(Saved entries)

_____

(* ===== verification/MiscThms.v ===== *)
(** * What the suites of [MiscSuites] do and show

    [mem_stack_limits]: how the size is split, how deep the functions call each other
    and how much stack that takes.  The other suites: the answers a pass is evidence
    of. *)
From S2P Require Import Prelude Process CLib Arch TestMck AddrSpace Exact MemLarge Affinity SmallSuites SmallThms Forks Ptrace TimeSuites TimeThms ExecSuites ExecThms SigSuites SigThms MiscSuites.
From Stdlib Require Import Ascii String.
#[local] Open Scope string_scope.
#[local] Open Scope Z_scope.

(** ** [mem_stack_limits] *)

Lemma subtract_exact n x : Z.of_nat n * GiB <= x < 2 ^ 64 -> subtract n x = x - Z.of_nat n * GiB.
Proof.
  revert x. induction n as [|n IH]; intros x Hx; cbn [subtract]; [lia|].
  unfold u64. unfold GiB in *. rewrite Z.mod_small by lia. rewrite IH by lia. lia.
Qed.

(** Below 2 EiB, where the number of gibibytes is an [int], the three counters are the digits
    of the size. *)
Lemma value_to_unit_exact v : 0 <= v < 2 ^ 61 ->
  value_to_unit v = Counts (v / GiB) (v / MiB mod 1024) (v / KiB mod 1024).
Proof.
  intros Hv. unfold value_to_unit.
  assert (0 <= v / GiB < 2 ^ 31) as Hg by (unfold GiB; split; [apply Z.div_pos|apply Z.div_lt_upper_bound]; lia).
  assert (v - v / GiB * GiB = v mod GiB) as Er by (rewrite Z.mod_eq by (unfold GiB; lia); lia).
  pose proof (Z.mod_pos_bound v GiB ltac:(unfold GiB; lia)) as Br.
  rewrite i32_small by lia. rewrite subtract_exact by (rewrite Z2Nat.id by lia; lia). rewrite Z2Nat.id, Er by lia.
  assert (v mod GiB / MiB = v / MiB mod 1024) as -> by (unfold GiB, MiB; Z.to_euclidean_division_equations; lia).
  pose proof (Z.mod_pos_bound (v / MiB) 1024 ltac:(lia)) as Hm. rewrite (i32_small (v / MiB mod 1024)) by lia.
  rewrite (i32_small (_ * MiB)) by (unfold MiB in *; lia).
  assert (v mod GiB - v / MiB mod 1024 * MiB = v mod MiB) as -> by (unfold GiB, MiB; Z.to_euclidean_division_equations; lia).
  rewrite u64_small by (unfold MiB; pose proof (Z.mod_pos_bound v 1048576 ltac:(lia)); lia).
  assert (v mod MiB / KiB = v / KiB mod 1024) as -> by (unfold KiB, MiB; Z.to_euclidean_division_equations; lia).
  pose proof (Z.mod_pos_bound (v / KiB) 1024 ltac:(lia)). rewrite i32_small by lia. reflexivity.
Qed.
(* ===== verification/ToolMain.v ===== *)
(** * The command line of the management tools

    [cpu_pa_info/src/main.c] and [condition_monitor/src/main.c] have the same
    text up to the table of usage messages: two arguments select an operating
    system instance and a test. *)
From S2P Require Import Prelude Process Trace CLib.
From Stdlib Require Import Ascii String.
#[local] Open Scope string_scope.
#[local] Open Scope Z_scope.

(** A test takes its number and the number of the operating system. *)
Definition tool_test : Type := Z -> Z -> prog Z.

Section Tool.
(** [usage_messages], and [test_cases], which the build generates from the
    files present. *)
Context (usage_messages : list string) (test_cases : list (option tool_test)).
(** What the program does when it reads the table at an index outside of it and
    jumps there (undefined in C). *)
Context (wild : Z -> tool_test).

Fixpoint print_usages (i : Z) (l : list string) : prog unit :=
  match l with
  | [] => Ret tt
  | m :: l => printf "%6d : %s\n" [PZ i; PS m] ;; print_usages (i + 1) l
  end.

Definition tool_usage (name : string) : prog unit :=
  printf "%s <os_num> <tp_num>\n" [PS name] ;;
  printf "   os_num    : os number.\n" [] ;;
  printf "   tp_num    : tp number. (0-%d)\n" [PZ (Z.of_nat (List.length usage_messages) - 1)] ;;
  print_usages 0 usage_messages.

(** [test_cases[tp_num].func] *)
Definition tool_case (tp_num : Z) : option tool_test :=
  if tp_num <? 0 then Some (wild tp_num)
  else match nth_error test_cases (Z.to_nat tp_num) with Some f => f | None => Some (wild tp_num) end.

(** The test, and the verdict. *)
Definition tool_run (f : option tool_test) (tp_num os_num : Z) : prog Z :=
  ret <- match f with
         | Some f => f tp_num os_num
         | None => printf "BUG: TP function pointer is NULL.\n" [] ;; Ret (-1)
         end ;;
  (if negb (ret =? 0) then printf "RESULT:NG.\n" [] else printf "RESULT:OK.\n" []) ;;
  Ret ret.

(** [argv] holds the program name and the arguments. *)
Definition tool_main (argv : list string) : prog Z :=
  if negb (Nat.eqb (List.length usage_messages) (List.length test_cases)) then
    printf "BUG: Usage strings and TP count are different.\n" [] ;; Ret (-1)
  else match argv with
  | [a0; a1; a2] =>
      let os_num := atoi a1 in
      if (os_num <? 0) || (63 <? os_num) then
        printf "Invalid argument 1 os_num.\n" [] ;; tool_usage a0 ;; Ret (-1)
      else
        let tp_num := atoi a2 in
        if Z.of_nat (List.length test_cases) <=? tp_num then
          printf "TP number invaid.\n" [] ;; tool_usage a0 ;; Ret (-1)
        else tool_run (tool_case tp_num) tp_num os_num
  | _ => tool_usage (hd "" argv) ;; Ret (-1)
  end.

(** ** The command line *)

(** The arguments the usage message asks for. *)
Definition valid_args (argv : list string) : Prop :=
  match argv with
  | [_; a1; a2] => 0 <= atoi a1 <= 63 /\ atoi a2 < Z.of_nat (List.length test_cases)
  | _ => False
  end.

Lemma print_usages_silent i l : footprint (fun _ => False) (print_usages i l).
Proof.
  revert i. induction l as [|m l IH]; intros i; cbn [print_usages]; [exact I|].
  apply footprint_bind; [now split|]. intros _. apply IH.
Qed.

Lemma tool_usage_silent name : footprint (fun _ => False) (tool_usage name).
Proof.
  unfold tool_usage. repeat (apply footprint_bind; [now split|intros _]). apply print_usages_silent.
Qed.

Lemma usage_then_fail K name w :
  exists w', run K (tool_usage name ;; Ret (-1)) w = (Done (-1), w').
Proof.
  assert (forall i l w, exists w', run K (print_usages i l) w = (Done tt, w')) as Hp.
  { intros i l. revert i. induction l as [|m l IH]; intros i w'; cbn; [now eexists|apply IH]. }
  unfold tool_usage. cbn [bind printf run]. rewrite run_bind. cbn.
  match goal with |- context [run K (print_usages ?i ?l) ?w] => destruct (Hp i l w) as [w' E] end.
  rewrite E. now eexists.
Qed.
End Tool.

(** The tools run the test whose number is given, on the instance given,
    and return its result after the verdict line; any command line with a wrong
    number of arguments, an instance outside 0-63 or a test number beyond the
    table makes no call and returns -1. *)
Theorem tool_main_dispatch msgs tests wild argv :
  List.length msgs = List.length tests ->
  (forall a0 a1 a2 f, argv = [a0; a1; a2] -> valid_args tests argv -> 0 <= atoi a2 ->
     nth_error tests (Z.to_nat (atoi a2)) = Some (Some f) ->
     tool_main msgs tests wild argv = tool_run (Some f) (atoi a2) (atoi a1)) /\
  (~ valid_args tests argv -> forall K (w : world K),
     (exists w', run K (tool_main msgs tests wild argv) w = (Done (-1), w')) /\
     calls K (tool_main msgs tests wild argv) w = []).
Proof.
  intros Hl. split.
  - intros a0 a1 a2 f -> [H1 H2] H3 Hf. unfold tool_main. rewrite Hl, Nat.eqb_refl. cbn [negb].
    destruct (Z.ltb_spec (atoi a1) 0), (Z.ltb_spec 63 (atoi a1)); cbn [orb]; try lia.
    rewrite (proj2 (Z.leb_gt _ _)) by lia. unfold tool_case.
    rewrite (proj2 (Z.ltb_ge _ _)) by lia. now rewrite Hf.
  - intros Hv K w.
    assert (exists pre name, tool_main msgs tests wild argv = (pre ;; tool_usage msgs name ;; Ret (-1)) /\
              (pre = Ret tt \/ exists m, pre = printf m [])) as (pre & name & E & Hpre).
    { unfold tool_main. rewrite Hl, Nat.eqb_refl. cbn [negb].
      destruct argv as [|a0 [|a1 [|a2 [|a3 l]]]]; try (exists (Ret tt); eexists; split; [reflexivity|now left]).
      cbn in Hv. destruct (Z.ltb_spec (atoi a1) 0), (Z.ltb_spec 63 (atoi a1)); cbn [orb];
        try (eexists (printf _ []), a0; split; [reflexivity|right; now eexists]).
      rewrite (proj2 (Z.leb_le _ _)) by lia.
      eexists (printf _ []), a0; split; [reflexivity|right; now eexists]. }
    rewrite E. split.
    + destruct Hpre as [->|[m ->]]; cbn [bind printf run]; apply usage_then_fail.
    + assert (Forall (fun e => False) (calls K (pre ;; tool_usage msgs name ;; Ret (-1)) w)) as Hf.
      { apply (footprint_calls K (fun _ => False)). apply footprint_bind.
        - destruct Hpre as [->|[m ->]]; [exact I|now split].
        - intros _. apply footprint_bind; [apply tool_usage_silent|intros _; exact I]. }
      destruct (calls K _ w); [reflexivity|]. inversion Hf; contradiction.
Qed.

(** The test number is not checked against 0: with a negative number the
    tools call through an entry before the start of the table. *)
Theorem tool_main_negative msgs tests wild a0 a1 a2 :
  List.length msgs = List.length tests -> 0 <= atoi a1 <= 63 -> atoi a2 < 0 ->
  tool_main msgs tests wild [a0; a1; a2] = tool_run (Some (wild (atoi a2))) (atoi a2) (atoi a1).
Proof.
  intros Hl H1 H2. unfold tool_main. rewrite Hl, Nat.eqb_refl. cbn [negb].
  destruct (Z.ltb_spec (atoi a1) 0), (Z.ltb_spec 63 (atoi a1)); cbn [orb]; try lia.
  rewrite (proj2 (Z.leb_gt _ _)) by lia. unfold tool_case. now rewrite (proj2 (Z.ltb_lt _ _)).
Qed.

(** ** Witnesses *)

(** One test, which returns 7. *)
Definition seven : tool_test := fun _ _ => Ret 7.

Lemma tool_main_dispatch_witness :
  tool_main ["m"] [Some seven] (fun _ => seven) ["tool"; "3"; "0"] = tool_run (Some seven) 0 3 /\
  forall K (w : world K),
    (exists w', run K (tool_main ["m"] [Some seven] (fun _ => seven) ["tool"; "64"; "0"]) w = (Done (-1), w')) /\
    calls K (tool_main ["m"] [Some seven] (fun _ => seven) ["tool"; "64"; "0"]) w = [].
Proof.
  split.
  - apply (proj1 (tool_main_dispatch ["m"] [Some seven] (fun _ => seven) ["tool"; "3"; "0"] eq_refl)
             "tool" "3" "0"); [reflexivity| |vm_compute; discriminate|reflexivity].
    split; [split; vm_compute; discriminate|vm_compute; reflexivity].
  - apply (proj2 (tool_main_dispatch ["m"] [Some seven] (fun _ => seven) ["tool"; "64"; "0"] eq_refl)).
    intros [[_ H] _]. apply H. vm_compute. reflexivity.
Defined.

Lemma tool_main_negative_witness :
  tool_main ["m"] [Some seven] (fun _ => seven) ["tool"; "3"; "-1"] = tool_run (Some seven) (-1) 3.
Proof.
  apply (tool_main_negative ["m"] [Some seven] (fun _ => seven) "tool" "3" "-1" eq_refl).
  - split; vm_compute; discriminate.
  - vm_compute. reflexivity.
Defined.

_____

## Problem statement
Only the number of lines above that contain "table" should be given as the answer.

## Result of this task
4